Friday, October 24, 2014

Wayne Rebhorn (tr.) Boccaccio's "Decameron": Book Review

This handsome edition fulfills the need for a brisk American English version of these hundred tales. This interpreter of Dante a generation before, and friend (or rival?) of Petrarch occupies the third position in fame among the Italians who championed energetic tales and vivid verse. As this U. of Texas professor emphasizes in his helpful introduction, "being in the middle of things" not only sums up Dante as he started his epic, but Giovanni Boccaccio. Around 1348, nearly half a century after the Commedia took place and the Inferno began, this Florentine set his prose in the wake of the Black Death. Rebhorn reckons that Boccaccio followed the Renaissance-minded Petrarch in turning away from the medieval mindset, as well as the vernacular which Dante had championed, but luckily Boccaccio took time from his classic endeavors to copy his manuscript and to preserve it from a pious mood later in his life when he threatened to burn it and the other salacious or sly stories.

These, of course, kept his reputation, more than what Chaucer took from the classical tales and moralistic concerns before and after the hundred tales. It "takes a set of medieval genres and fills them with Renaissance themes and characters." (xxvi) More women, more merchants, more ribaldry and fewer nobles than before. Seven women and three men tell the tales, ten a day with breaks for all to pray and the women to bathe for the Sabbath, in retreats just outside plague-ravaged Florence. These follow in Rebhorn's interpretation a ritual community of ten tellers, considering as if case studies (for the book ends abruptly and the return to normal life is sudden) of four themes: the power and the temptations of intelligence, fortune, desire, magnanimity (a more sly virtue than it seems).

The stories have unsettled some; their sexual content is famous but the real tug against convention persists beneath the rather decorous tone Boccaccio sustains for his properly raised tellers. That is, the tales test our understanding of why they draw us so much into a morally ambiguous array of characters, and how they often carry out their subversion free of any comment from author and usually the teller. Sophisticated prose in longer fiction was, after all, starting to emerge back then. I will leave explication of the tales aside, for the bulk of this encourages slow reading, as too many rushed by make their themes blurred, and a sensation is dulled of contents. Like Chaucer or Dante, this collection of adventures merits a more thoughtful pace than we modern readers tend to cultivate.

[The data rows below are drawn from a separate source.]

(* ===== verification/MigrateSpec.v ===== *)
(** * MigrateSpec: a whole migration

    [migrateKeys] on keys the server can dump: the values are freed once, no key
    is deleted before the other server has acknowledged every object, and the
    index is the keyspace's all along. *)

From S2P Require Import Prelude.
From S2P Require Import KeySlot.
From S2P Require Import Numbers.
From S2P Require Import Slots.
From S2P Require Import SlotsInv.
From S2P Require Import Events.
From S2P Require Import Refinement.
From S2P Require Import Statics.
From S2P Require Import Prog.
From S2P Require Import Server.
From S2P Require Import ServerSpec.
From S2P Require Import ConnCache.
From S2P Require Import Commands.
From S2P Require Import Migrate.
From S2P Require Import MigrateProps.
From S2P Require Import MigratePool.
Local Open Scope Z_scope.

(** The values a trace makes and frees. *)
Definition val_news {S} (t : list (action S)) : list S :=
  omap (λ a, match a with ValCreated v => Some v | _ => None end) t.
Definition val_frees {S} (t : list (action S)) : list S :=
  omap (λ a, match a with ValFreed v => Some v | _ => None end) t.

(** The keys of a trace that UNLINK has deleted, and all it was called on. *)
Definition unlinked {S} (t : list (action S)) : list S :=
  omap (λ a, match a with Called _ (UNLINK k) (Some (REDISMODULE_REPLY_INTEGER _)) => Some k | _ => None end) t.
Definition unlinks {S} (t : list (action S)) : list S :=
  omap (λ a, match a with Called _ (UNLINK k) _ => Some k | _ => None end) t.

Lemma unlinked_unlinks {S} (k : S) t : k ∈ unlinked t -> k ∈ unlinks t.
Proof.
  unfold unlinked, unlinks. rewrite !list_elem_of_omap. intros (a & Ha & E). exists a. split; [done|].
  by destruct a as [? [] [[]|]| | | | | | | | |]; simplify_eq.
Qed.

Lemma net_trace_quiet {S} (t : list (action S)) :
  net_trace t -> unlinks t = [] ∧ val_news t = [] ∧ val_frees t = [].
Proof. induction 1 as [|a t Ha _ (IH1 & IH2 & IH3)]; [done|]. by destruct a. Qed.

Section spec.
Context {S Srv Net : Type} `{HS : RedisStrings S} `{HV : !RedisServer S Srv} `{HN : !Hiredis Net}.
Context `{HR : !RedisStringsOk S} `{HVok : !RedisServerOk S Srv}.
Implicit Types (w : world S Srv Net) (o : rdb_dump_obj S) (os : list (rdb_dump_obj S)) (key : S) (keys : list S).
Implicit Types (t : list (action S)).

(** The server answers DUMP and PTTL with [o], and changes nothing for it. *)
Definition dumps (srv : Srv) (db : Z) key o : Prop :=
  RedisModule_Call srv db (DUMP key) = (Some (REDISMODULE_REPLY_STRING (ob_val o)), [], srv) ∧
  RedisModule_Call srv db (PTTL key) = (Some (REDISMODULE_REPLY_INTEGER (ob_ttlms o)), [], srv) ∧
  ob_key o = key ∧ is_i64 (ob_ttlms o).

(** Everything but the trace is as before. *)
Definition same w w' : Prop :=
  w_srv w' = w_srv w ∧ w_mod w' = w_mod w ∧ w_conns w' = w_conns w ∧ w_cache w' = w_cache w.

Lemma runs_call_read db c w r (P : option (call_reply S) -> world S Srv Net -> list (action S) -> Prop) :
  RedisModule_Call (w_srv w) db c = (r, [], w_srv w) ->
  (∀ w', same w w' -> P r w' [Called db c r]) -> runs (call db c) w P.
Proof.
  intros E HP. exists r, (log (Called db c r) (set_server w (w_srv w) (w_mod w))).
  split; [unfold call; by rewrite E|]. exists [Called db c r]. split; [done|]. by apply HP.
Qed.

Lemma dump_obj_ok db key o w :
  dumps (w_srv w) db key o ->
  runs (dumpObj db key) w (λ r w' t, r = (1, Some o) ∧ same w w' ∧ unlinks t = [] ∧ val_news t = [ob_val o] ∧
    val_frees t = [] ∧ delivered [] t = [] ∧ pending_after [] t = []).
Proof.
  intros (Ed & Ep & Ek & _). unfold dumpObj. run_step. eapply runs_call_read; [exact Ed|].
  intros w1 (E1 & E2 & E3 & E4). do 2 run_step. run_step.
  eapply runs_call_read; [cbn [log w_srv]; rewrite E1; exact Ep|]. intros w2 (E5 & E6 & E7 & E8). run_step.
  cbn [log w_srv w_mod w_conns w_cache] in *. split_and!; try done; try congruence. destruct o. by cbn in Ek; subst.
  by split_and!; congruence.
Qed.

Lemma dumps_same srv db key o w w' : same w w' -> w_srv w = srv -> dumps srv db key o -> dumps (w_srv w') db key o.
Proof. intros (E & _) <-. by rewrite E. Qed.
(* ===== verification/TagKeys.v ===== *)
(** * TagKeys: choosing the keys to migrate

    [SlotsMGRT_SlotOneKey], [SlotsMGRT_TagKeys] and [SlotsMGRT_TagSlotKeys] of
    redisxslot.c: one key of a slot, or all the keys with the checksum of a tag,
    from the index.  [left] is [None] for [NULL]. *)

From S2P Require Import Prelude.
From S2P Require Import KeySlot.
From S2P Require Import Numbers.
From S2P Require Import Dict.
From S2P Require Import SkipList.
From S2P Require Import AdList.
From S2P Require Import Slots.
From S2P Require Import Events.
From S2P Require Import Refinement.
From S2P Require Import Prog.
From S2P Require Import Server.
From S2P Require Import ConnCache.
From S2P Require Import Commands.
From S2P Require Import Migrate.
Local Open Scope Z_scope.

Section tags.
Context {S Srv Net : Type} `{HS : RedisStrings S} `{HV : !RedisServer S Srv} `{HN : !Hiredis Net}.
Implicit Types (w : world S Srv Net) (key : S) (z : m_zskiplist S) (l : alist S).
Notation M := (prog (world S Srv Net)).
Notation lheap := (gmap lloc (m_listNode S)).

Definition slots_of w : slots_state S := m_slots (w_mod w).

Definition set_slots (st : slots_state S) : M () :=
  modify (λ w, set_server w (w_srv w) (Module st (m_notify (w_mod w)) (m_cron (w_mod w)))).

(** [node->score] is a [double] for nothing but integers here. *)
Definition crc_range (crc : Z) : m_zrangespec := RangeSpec crc crc false false.

(** [while (node != NULL && node->score == crc)]. *)
Fixpoint collect_loop (fuel : nat) z (crc : Z) (node : option zloc) (h : lheap) l : option (lheap * alist S) :=
  match node with
  | None => Some (h, l)
  | Some x =>
    match fuel with
    | O => None
    | Datatypes.S fuel =>
      n ← node_at (zsl_mem z) x;
      if decide (score n = crc) then
        m ← member n;
        '(h, l) ← m_listAddNodeTail h l m;
        c ← level_at (zsl_mem z) x 0;
        collect_loop fuel z crc (forward c) h l
      else Some (h, l)
    end
  end.

(** The [for] loop that empties the list into the array. *)
Fixpoint take_keys (max : nat) (h : lheap) l : option (list S * lheap * alist S) :=
  match max with
  | O => Some ([], h, l)
  | Datatypes.S max =>
    head ← l_head l;
    n ← h !! head;
    '(_, h, l) ← m_listDelNode h l head;
    '(keys, h, l) ← take_keys max h l;
    Some (n_value n :: keys, h, l)
  end.

(** The keys with the checksum, and the heap when the list is released. *)
Definition tagged_keys z (crc : Z) (h : lheap) : option (list S * lheap) :=
  node ← m_zslFirstInRange z (crc_range crc);
  '(h, l) ← collect_loop (Z.to_nat (zsl_length z)) z crc node h m_listCreate;
  let max := i32 (l_len l) in
  '(keys, h, l) ← take_keys (Z.to_nat max) h l;
  '(_, h) ← m_listRelease h l;
  Some (keys, h).

(** [*left = dictSize(...)]. *)
Definition set_left (db slot : Z) (left : option Z) : M (option Z) :=
  match left with
  | None => mret None
  | Some _ =>
    st ← get slots_of;
    d ← lift (table_of st db slot);
    mret (Some (i32 (dictSize d)))
  end.

Definition SlotsMGRT_TagKeys (stack : list byte) (pool : nat -> list (nat * Z)) (tid db : Z) (h : lheap)
    (host port : list byte) (timeout : Z) key (mgrtType : option (list byte)) (left : option Z) :
    M (Z * option Z * lheap) :=
  st ← get slots_of;
  let info := key_slot st key in
  if negb (si_hastag info) then
    ret ← SlotsMGRT_OneKey stack pool tid db host port timeout key mgrtType;
    mret (ret, left, h)
  else
    d ← lift (table_of st db (si_slot info));
    if decide (dictSize d = 0) then mret (0, left, h)
    else
      di ← lift (i ← db_index db; db_slot_infos st !! i);
      '(keys, h) ← lift (tagged_keys (tagged_key_list di) (si_crc info) h);
      if decide (keys = []) then mret (0, left, h)
      else
        ret ← migrateKeys stack pool tid db host port timeout keys mgrtType;
        left ← set_left db (si_slot info) left;
        mret (ret, left, h).

(** A key of the slot, and the table after its step of rehashing. *)
Definition random_key (fuel : nat) (random : nat -> Z) (db slot : Z) : M (option S) :=
  st ← get slots_of;
  d ← lift (table_of st db slot);
  '(de, d) ← lift (m_dictGetRandomKey fuel d random);
  st ← lift (set_table_at st db slot d);
  _ ← set_slots st;
  mret (de_key <$> de).

Definition SlotsMGRT_SlotOneKey (fuel : nat) (random : nat -> Z) (stack : list byte)
    (pool : nat -> list (nat * Z)) (tid db : Z) (host port : list byte) (timeout slot : Z)
    (mgrtType : option (list byte)) (left : option Z) : M (Z * option Z) :=
  key ← random_key fuel random db slot;
  match key with
  | None => mret (0, left)
  | Some key =>
    ret ← SlotsMGRT_OneKey stack pool tid db host port timeout key mgrtType;
    if decide (ret = SLOTS_MGRT_ERR) then mret (SLOTS_MGRT_ERR, left)
    else
      left ← set_left db slot left;
      mret (ret, left)
  end.

Definition SlotsMGRT_TagSlotKeys (fuel : nat) (random : nat -> Z) (stack : list byte)
    (pool : nat -> list (nat * Z)) (tid db : Z) (h : lheap) (host port : list byte) (timeout slot : Z)
    (mgrtType : option (list byte)) (left : option Z) : M (Z * option Z * lheap) :=
  key ← random_key fuel random db slot;
  match key with
  | None => mret (0, left, h)
  | Some key => SlotsMGRT_TagKeys stack pool tid db h host port timeout key mgrtType left
  end.
End tags.
(* ===== verification/RestoreExamples.v ===== *)
(** * RestoreExamples: restoring, deleting and the commands, on the servers of
    MigrateExamples *)

From S2P Require Import Prelude.
From S2P Require Import KeySlot.
From S2P Require Import Numbers.
From S2P Require Import Slots.
From S2P Require Import SlotsInv.
From S2P Require Import Refinement.
From S2P Require Import RefinementExamples.
From S2P Require Import Statics.
From S2P Require Import Prog.
From S2P Require Import Server.
From S2P Require Import ServerSpec.
From S2P Require Import ConnCache.
From S2P Require Import Commands.
From S2P Require Import CommandsProps.
From S2P Require Import CommandsExamples.
From S2P Require Import Migrate.
From S2P Require Import MigrateProps.
From S2P Require Import MigratePool.
From S2P Require Import MigrateSpec.
From S2P Require Import TagKeys.
From S2P Require Import TagKeysProps.
From S2P Require Import MigrateExamples.
From S2P Require Import Restore.
From S2P Require Import RestoreProps.
From S2P Require Import DelSlots.
From S2P Require Import DelSlotsProps.
From S2P Require Import MgrtCommands.
From S2P Require Import MgrtCommandsProps.
Local Open Scope Z_scope.

(** ** Restoring *)
Lemma ex_indexable x : x00 ∉ x -> indexable (Srv := ex_server) 0 x.
Proof. intros Hx. split; [done|]. intros srv key _. cbn. by destruct (ex_has srv 0 key). Qed.

Definition ex_restore_args : list (list byte) := [ex_key "new"; bytes_of "1000"; ex_value; ex_key "{tag}1"; bytes_of "0"; ex_value].

Lemma ex_restore_indexable os :
  objs_of ex_restore_args = Some os -> Forall (λ o, indexable (Srv := ex_server) 0 (key_name o)) os.
Proof.
  intros E. vm_compute in E. injection E as <-. apply Forall_cons_2; [|apply Forall_cons_2; [|apply Forall_nil_2]];
    apply ex_indexable; by apply (bool_decide_unpack _); vm_compute.
Qed.

Lemma slotsRestoreCmd_spec_witness :
  runs (slotsRestoreCmd 0 (ex_key "slotsrestore" :: ex_restore_args)) ex_world (restore_outcome 0 ex_restore_args ex_world).
Proof.
  apply (slotsRestoreCmd_spec 0 (ex_key "slotsrestore") ex_restore_args 2 ex_world).
  - done.
  - exact ex_restore_indexable.
  - exact ex_follows.
  - exact ex_db.
Defined.

(** A new key and one that is there. *)
Example ex_restored :
  (λ '(_, w), es_names (w_srv w)) <$> SlotsRestore_RedisCommand 0 (ex_key "slotsrestore" :: ex_restore_args) ex_world =
  Some [{[ex_key "new"]} ∪ ex_db_names; ∅].
Proof. by apply (bool_decide_unpack _); vm_compute. Qed.

Lemma ex_objs_indexable : Forall (λ o, indexable (Srv := ex_server) 0 (key_name o)) ex_objs.
Proof.
  apply Forall_cons_2; [|apply Forall_cons_2; [|apply Forall_nil_2]];
    apply ex_indexable; by apply (bool_decide_unpack _); vm_compute.
Qed.

Lemma migrate_restore_roundtrip_witness :
  runs (MGRT (HN := ex_net) ex_buf ex_pool 7 0 ex_host ex_port 1000 (Some <$> ex_objs) 2 None) ex_world (λ r w' t,
    r ≠ SLOTS_MGRT_ERR -> ∀ argss : list (list (list byte)),
      Forall (λ args, ∃ n, length args = 3 * n)%nat argss -> triples (content <$> concat argss) = delivered [] t ->
      runs (serve 0 (ex_key "slotsrestore") argss) ex_world (λ rs w2' t2, follows w2' ∧ val_frees t2 = val_news t2 ∧
        (SLOTS_MGRT_ERR ∉ rs -> restore_calls t2 ≡ₚ obj_restore <$> ex_objs))).
Proof.
  apply (migrate_restore_roundtrip (HN := ex_net) ex_buf ex_pool 7 0 ex_host ex_port 1000 ex_objs None ex_world
    0 (ex_key "slotsrestore") ex_world).
  - apply ex_args. by left.
  - exact ex_cache.
  - exact ex_objs_ttl.
  - done.
  - exact ex_objs_indexable.
  - exact ex_follows.
  - exact ex_db.
Defined.

(** ** Deleting slots *)
Lemma SlotsMGRT_DelSlotKeys_spec_witness :
  ∃ fuel, runs (SlotsMGRT_DelSlotKeys fuel 0 [ex_tag_slot; 3] ∅) ex_world (λ '(r, h') w' t, deleting 0 ex_world w' t ∧
    (r = SLOTS_MGRT_ERR ∨
     r = 2 ∧ h' = ∅ ∧ all_unlinked [ex_tag_slot; 3] ex_db_names ex_world t ∧
     (unlinks t = unlinked t -> ∀ slot ks', slot ∈ [ex_tag_slot; 3] -> db_names w' 0 ks' ->
        slot_names (slots_of w') ks' slot = ∅))).
Proof.
  exists (Z.to_nat (2 ^ 64)).
  apply (SlotsMGRT_DelSlotKeys_spec (Z.to_nat (2 ^ 64)) 0 [ex_tag_slot; 3] ∅ ex_db_names ex_world).
  - by rewrite Z2Nat.id by lia.
  - exact ex_follows.
  - exact ex_db.
  - exact ex_world_names.
  - apply Forall_cons_2; [exact ex_tag_slot_range|apply Forall_cons_2; [|apply Forall_nil_2]].
    vm_compute. split; [discriminate|reflexivity].
Defined.

(** Four calls are enough here. *)
Example ex_deleted :
  (λ '((r, _), w), (r, es_names (w_srv w))) <$> SlotsMGRT_DelSlotKeys 4 0 [ex_tag_slot; 3] ∅ ex_world =
  Some (2, [{[ex_key "other"]}; ∅]).
Proof. by apply (bool_decide_unpack _); vm_compute. Qed.

(** ** Commands *)
Definition ex_slot_argv (slot : list byte) : list (list byte) :=
  [ex_key "slotsmgrtslot"; ex_host; ex_port; bytes_of "1000"; slot].

Lemma ex_slot_argv_ok slot : mgrt_argv (ex_slot_argv slot) ex_host ex_port 1000 slot.
Proof. split; reflexivity. Qed.

Lemma SlotsMGRTSlot_RedisCommand_spec_witness :
  ∃ fuel, runs (SlotsMGRTSlot_RedisCommand (HN := ex_net) ex_buf ex_pool 7 0 fuel Z.of_nat (ex_slot_argv ex_slot_arg)) ex_world
    (λ rs w' t, if hash_slots_size (g_slots_meta_info (slots_of ex_world)) <=? ex_slot
      then rs = reject REDISXSLOT_ERRORMSG_SYNTAX ∧ w' = ex_world ∧ t = []
      else slot_command 0 ex_db_names ex_world ex_slot rs w' t).
Proof.
  apply (SlotsMGRTSlot_RedisCommand_spec (HN := ex_net) Z.of_nat ex_buf ex_pool 7 0 (ex_slot_argv ex_slot_arg) ex_host ex_port
    1000 ex_slot_arg ex_slot ex_world ex_db_names).
  - exact ex_fair.
  - apply ex_slot_argv_ok.
  - exact ex_slot_ll.
  - apply ex_filled_slot.
  - exact ex_follows.
  - exact ex_db.
  - exact ex_cache.
  - apply ex_args. by left.
  - exact ex_world_names.
  - intros k [_ Hk]%elem_of_filter. by apply ex_any_dumps.
Defined.

Lemma negative_slot_undefined_witness :
  SlotsMGRTSlot_RedisCommand (HN := ex_net) ex_buf ex_pool 7 0 9 Z.of_nat (ex_slot_argv (bytes_of "-1")) ex_world = None ∧
  SlotsMGRTTagSlot_RedisCommand (HN := ex_net) ex_buf ex_pool 7 0 9 Z.of_nat ∅ (ex_slot_argv (bytes_of "-1")) ex_world = None.
Proof.
  apply (negative_slot_undefined (HN := ex_net) 9 Z.of_nat ex_buf ex_pool 7 0 ∅ (ex_slot_argv (bytes_of "-1")) ex_host ex_port
    1000 (bytes_of "-1") (-1) ex_world).
  - apply ex_slot_argv_ok.
  - vm_compute. reflexivity.
  - lia.
  - vm_compute. discriminate.
Defined.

Don't expect, therefore, a quick rush as you make your way through. These tales reflect an early stage in narrative, and they do not display the links between themes and characters or tellers as sharply as Chaucer's tales started to do, a few decades later. As an aside, it's noteworthy to consider how Chaucer seemed to side with Petrarch's advice to Boccaccio to move to the classics for inspiration, even as of course how Chaucer supported his own polished vernacular phrasing, and mixed wittier or earthier content with the very learned and dogmatic pronouncements akin to those three Italians. 

Rebhorn strives for the long, periodic and sinuous sentences of the original, but he admits he cuts some for clarity, as the tone of Boccaccio can elude the more direct phrasing our own time favors. He suits a modern ear, although he often avoids the more elegant diction of British predecessors.  He captures the register and the class or dialect range of the original, and the endnotes assist users, who need a sturdy large-format edition that can hold up under use, as opposed to smaller paperbacks from preceding translators and presses, which have small type and fewer notes, let alone a lovely typeface.
(Interview by Steve Donoghue with the translator; Quarterly Conversation 2013 review by Donoghue helpfully compares Rebhorn's phrasing to previous translations. My review to Amazon US 10-14-14.)